La filosofía budista, por el contrario, considera que la noción de “Yo” es una consecuencia de la coproducción condicionada, es decir, es resultado de una serie de procesos corporales, sensibles, perceptivos, volitivos y conscientes que provocan la ilusión de la identidad. El Yo no es una sustancia, sino la conjunción de agregados en los que domina la impermanencia, el sufrimiento y la insustancialidad. Como se canta en el Digha Nikāya:
[…] impermanentes
son las cosas compuestas;
crecer y decaer
es su naturaleza;
se producen y se disuelven;
su extinción es felicidad
[“aniccā vata saṅkhārā, uppādavayadhammino;
uppajjitvā nirujjhanti, tesaṃ vūpasamo sukho’’ti.

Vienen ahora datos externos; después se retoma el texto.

(* ===== verification/Keys.v ===== *)
(** Key encoding of the store (store.rs): big-endian integers, the composite
    keys of each column family, their decoders, and the facts the scans and
    the reload rely on. *)
From S2P Require Import Prelude SortedVec RustStr Errors Json Model Context Snapshot.

Local Open Scope Z_scope.

(** * Integers *)

(** [to_be_bytes] of an [n]-byte unsigned integer. *)
Fixpoint be_bytes (n : nat) (z : Z) : string :=
  match n with
  | O => ""
  | S n => String (ascii_of_N (Z.to_N ((z / 2 ^ (8 * Z.of_nat n)) `mod` 256))) (be_bytes n z)
  end.
Definition to_be_u32 (z : Z) : string := be_bytes 4 z.
Definition to_be_u64 (z : Z) : string := be_bytes 8 z.

Fixpoint be_value (n : nat) (s : string) : option Z :=
  match n, s with
  | O, _ => Some 0
  | S n, String c s => v ← be_value n s; Some (Z.of_N (N_of_ascii c) * 2 ^ (8 * Z.of_nat n) + v)
  | S _, EmptyString => None
  end.

(** [be_u32]/[be_u64] read a prefix; [None] is the slice-index panic of a value
    that is too short. [try_be_u64] is the variant that does not panic. *)
Definition be_u32 (s : string) : option Z := be_value 4 s.
Definition be_u64 (s : string) : option Z := be_value 8 s.
Definition try_be_u64 (s : string) : option Z := be_value 8 s.

(** * Composite keys *)

Definition schema_key (ctx : string) (id : Z) : string := ctx +:+ str1 NUL +:+ to_be_u32 id.
Definition fp_key (ctx fp : string) : string := ctx +:+ str1 NUL +:+ fp.
Definition subject_prefix (ctx subj : string) : string := ctx +:+ str1 NUL +:+ subj +:+ str1 NUL.
Definition version_key (ctx subj : string) (version : Z) : string :=
  subject_prefix ctx subj +:+ to_be_u32 version.
Definition refby_key (ctx subj : string) (version id : Z) : string :=
  version_key ctx subj version +:+ to_be_u32 id.

Module ScopeKey.
Definition key (s : Scope) : string :=
  match s with
  | Global => "G"
  | ContextScope ctx => "C" +:+ ctx
  | SubjectScope ctx subj => "S" +:+ ctx +:+ str1 NUL +:+ subj
  end.

Definition from_key (k : string) : option Scope :=
  match k with
  | EmptyString => None
  | String tag rest =>
      let rest := from_utf8_lossy rest in
      if decide (tag = "G"%char) then Some Global
      else if decide (tag = "C"%char) then Some (ContextScope rest)
      else if decide (tag = "S"%char) then
        '(ctx, subj) ← split_once_char NUL rest; Some (SubjectScope ctx subj)
      else None
  end.
End ScopeKey.

(** Split [ctx 0x00 rest]. *)
Definition split_ctx (k : string) : option (string * string) :=
  '(ctx, rest) ← split_once_char NUL k; Some (from_utf8_lossy ctx, rest).

(** Split [subject 0x00 version(u32 BE) tail]. *)
Definition split_subject_version (k : string) : option (string * Z * string) :=
  '(subj, rest) ← split_once_char NUL k;
  if bool_decide (4 ≤ String.length rest)%nat then
    v ← be_u32 (str_take 4 rest); Some (from_utf8_lossy subj, v, str_drop 4 rest)
  else None.

Arguments to_be_u32 : simpl never.
Arguments to_be_u64 : simpl never.
Arguments be_u32 : simpl never.
Arguments be_u64 : simpl never.

(** * Integers: lemmas *)

Lemma be_bytes_length n z : String.length (be_bytes n z) = n.
Proof. induction n; simpl; congruence. Qed.

Lemma be_digit z : Z.of_N (N_of_ascii (ascii_of_N (Z.to_N (z `mod` 256)))) = z `mod` 256.
Proof.
  pose proof (Z.mod_pos_bound z 256).
  rewrite N_ascii_embedding; [lia|]. apply N2Z.inj_lt. lia.
Qed.

Lemma be_value_bytes n z rest : be_value n (be_bytes n z +:+ rest) = Some (z `mod` 2 ^ (8 * Z.of_nat n)).
Proof.
  induction n as [|n IH]; [by rewrite Z.mod_1_r|].
  cbn [be_bytes be_value String.append]. rewrite IH. cbn. f_equal. rewrite be_digit.
  replace (8 * Z.of_nat (S n)) with (8 * Z.of_nat n + 8) by lia.
  rewrite Z.pow_add_r by lia. change (2 ^ 8) with 256.
  rewrite Z.rem_mul_r by lia. lia.
Qed.

Lemma be_u32_bytes z rest : is_u32 z → be_u32 (to_be_u32 z +:+ rest) = Some z.
Proof.
  intros Hz. unfold be_u32, to_be_u32. rewrite be_value_bytes. f_equal.
  apply (as_u32_small z Hz).
Qed.

Lemma be_u64_bytes z rest : is_u64 z → be_u64 (to_be_u64 z +:+ rest) = Some z.
Proof.
  unfold is_u64, u64_max. intros Hz. unfold be_u64, to_be_u64. rewrite be_value_bytes.
  f_equal. apply Z.mod_small. lia.
Qed.

Lemma to_be_u32_inj a b : is_u32 a → is_u32 b → to_be_u32 a = to_be_u32 b → a = b.
Proof.
  intros Ha Hb Heq. pose proof (be_u32_bytes a "" Ha) as H1. rewrite Heq, be_u32_bytes in H1 by done.
  by injection H1.
Qed.

(** Numeric order is byte order. *)
Lemma string_compare_app_same p a b : String.compare (p +:+ a) (p +:+ b) = String.compare a b.
Proof.
  induction p as [|c p IH]; [done|]. cbn [String.append String.compare].
  by rewrite (proj2 (ascii_compare_eq c c) eq_refl).
Qed.

Lemma be_compare n a b : 0 ≤ a < 2 ^ (8 * Z.of_nat n) → 0 ≤ b < 2 ^ (8 * Z.of_nat n) →
  String.compare (be_bytes n a) (be_bytes n b) = Z.compare a b.
Proof.
  (* the low part of a digit string decides only when the high digits agree *)
  assert (∀ n z m, be_bytes n (z + m * 2 ^ (8 * Z.of_nat n)) = be_bytes n z) as Hshift.
  { clear. induction n as [|n IH]; intros z m; [done|]. cbn [be_bytes].
    replace (8 * Z.of_nat (S n)) with (8 + 8 * Z.of_nat n) by lia. rewrite Z.pow_add_r by lia.
    replace (z + m * (2 ^ 8 * 2 ^ (8 * Z.of_nat n))) with (z + (m * 256) * 2 ^ (8 * Z.of_nat n)) by lia.
    rewrite IH, Z.div_add by lia. by rewrite Z.mod_add by lia. }
  revert a b. induction n as [|n IH]; intros a b Ha Hb.
  { simpl in *. replace a with 0 by lia. by replace b with 0 by lia. }
  replace (8 * Z.of_nat (S n)) with (8 + 8 * Z.of_nat n) in * by lia.
  set (p := 2 ^ (8 * Z.of_nat n)) in *.
  assert (0 < p) as Hp by (apply Z.pow_pos_nonneg; lia).
  rewrite Z.pow_add_r in Ha, Hb by lia. fold p in Ha, Hb.
  pose proof (Z.div_mod a p) as Da. pose proof (Z.div_mod b p) as Db.
  pose proof (Z.mod_pos_bound a p Hp) as Ma. pose proof (Z.mod_pos_bound b p Hp) as Mb.
  assert (0 ≤ a / p < 256) as Qa by (split; [apply Z.div_pos|apply Z.div_lt_upper_bound]; lia).
  assert (0 ≤ b / p < 256) as Qb by (split; [apply Z.div_pos|apply Z.div_lt_upper_bound]; lia).
  cbn [be_bytes String.compare]. fold p.
  rewrite !(Z.mod_small _ 256) by lia.
  replace (Ascii.compare _ _) with (Z.compare (a / p) (b / p)).
  2: { unfold Ascii.compare. rewrite !N_ascii_embedding by (apply N2Z.inj_lt; lia).
       rewrite <-N2Z.inj_compare, !Z2N.id by lia. done. }
  assert (be_bytes n a = be_bytes n (a `mod` p)) as ->.
  { rewrite Da at 1 by lia. rewrite Z.add_comm, Z.mul_comm. apply Hshift. }
  assert (be_bytes n b = be_bytes n (b `mod` p)) as ->.
  { rewrite Db at 1 by lia. rewrite Z.add_comm, Z.mul_comm. apply Hshift. }
  rewrite IH by done.
  destruct (Z.compare_spec (a / p) (b / p)) as [Heq|Hlt|Hgt]; symmetry.
  - destruct (Z.compare_spec (a `mod` p) (b `mod` p)); [apply Z.compare_eq_iff|apply Z.compare_lt_iff|apply Z.compare_gt_iff]; nia.
  - apply Z.compare_lt_iff. nia.
  - apply Z.compare_gt_iff. nia.
Qed.

(** * Decoders invert encoders *)

Definition good_name (s : string) : Prop := lacks NUL s ∧ utf8_valid s = true.
#[export] Instance good_name_dec s : Decision (good_name s).
Proof. unfold good_name. apply _. Defined.

Lemma split_ctx_app ctx rest : good_name ctx → split_ctx (ctx +:+ str1 NUL +:+ rest) = Some (ctx, rest).
Proof.
  intros [Hn Hu]. unfold split_ctx. simpl.
  rewrite split_once_char_app by done. simpl. by rewrite from_utf8_lossy_valid.
Qed.

Lemma split_subject_version_app subj v tail : good_name subj → is_u32 v →
  split_subject_version (subj +:+ str1 NUL +:+ to_be_u32 v +:+ tail) = Some (subj, v, tail).
Proof.
  intros [Hn Hu] Hv. unfold split_subject_version.
  change (str1 NUL +:+ to_be_u32 v +:+ tail) with (String NUL (to_be_u32 v +:+ tail)).
  rewrite split_once_char_app by done. cbn [mbind option_bind].
  rewrite str_length_app. rewrite (be_bytes_length 4 v : String.length (to_be_u32 v) = _).
  rewrite bool_decide_true by lia.
  pose proof (str_take_app (to_be_u32 v) tail) as Ht. pose proof (str_drop_app (to_be_u32 v) tail) as Hd.
  rewrite (be_bytes_length 4 v : String.length (to_be_u32 v) = _) in Ht, Hd.
  rewrite Ht, Hd, <-(str_app_nil_r (to_be_u32 v)), be_u32_bytes by done. cbn.
  by rewrite from_utf8_lossy_valid.
Qed.

Definition good_scope (s : Scope) : Prop :=
  match s with
  | Global => True
  | ContextScope ctx => utf8_valid ctx = true
  | SubjectScope ctx subj => good_name ctx ∧ utf8_valid (ctx +:+ str1 NUL +:+ subj) = true
  end.

Lemma scope_key_from_key s : good_scope s → ScopeKey.from_key (ScopeKey.key s) = Some s.
Proof.
  destruct s as [|ctx|ctx subj]; simpl; [done| |].
  - intros Hu. by rewrite from_utf8_lossy_valid.
  - intros [[Hn _] Hu]. rewrite from_utf8_lossy_valid by done.
    by rewrite split_once_char_app.
Qed.

Lemma version_key_eq ctx subj v :
  version_key ctx subj v = ctx +:+ str1 NUL +:+ (subj +:+ str1 NUL +:+ to_be_u32 v).
Proof. unfold version_key, subject_prefix. by rewrite !str_app_assoc. Qed.

Lemma refby_key_eq ctx subj v id :
  refby_key ctx subj v id = ctx +:+ str1 NUL +:+ (subj +:+ str1 NUL +:+ to_be_u32 v +:+ to_be_u32 id).
Proof. unfold refby_key, version_key, subject_prefix. by rewrite !str_app_assoc. Qed.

mahāsudassanasuttaṃ niṭṭhitaṃ catutthaṃ] (DN 17, 272).
Así las cosas, el budismo deja de lado cualquier interpretación sustancialista del Yo y pone entre paréntesis, por ejemplo, la problemática recurrente sobre el origen del mundo, el nacimiento y la muerte. Esta postura está más allá del eternalismo y del nihilismo: en ella, los fenómenos son simplemente lo que son, y no un fruto de nuestra sed de ilusión y de representaciones -y de contacto entre nociones-. Ello lleva a una singular exposición de la doctrina del no Yo, experiencia que no es de nombres y formas porque la visión justa (la que nada construye) es ajena al contacto. Se trata, por tanto, de alcanzar, a partir del no Yo o anattā, esa realidad más amplia, más abarcante, menos exclusiva: la extinción del Yo es atenerse a lo que hay.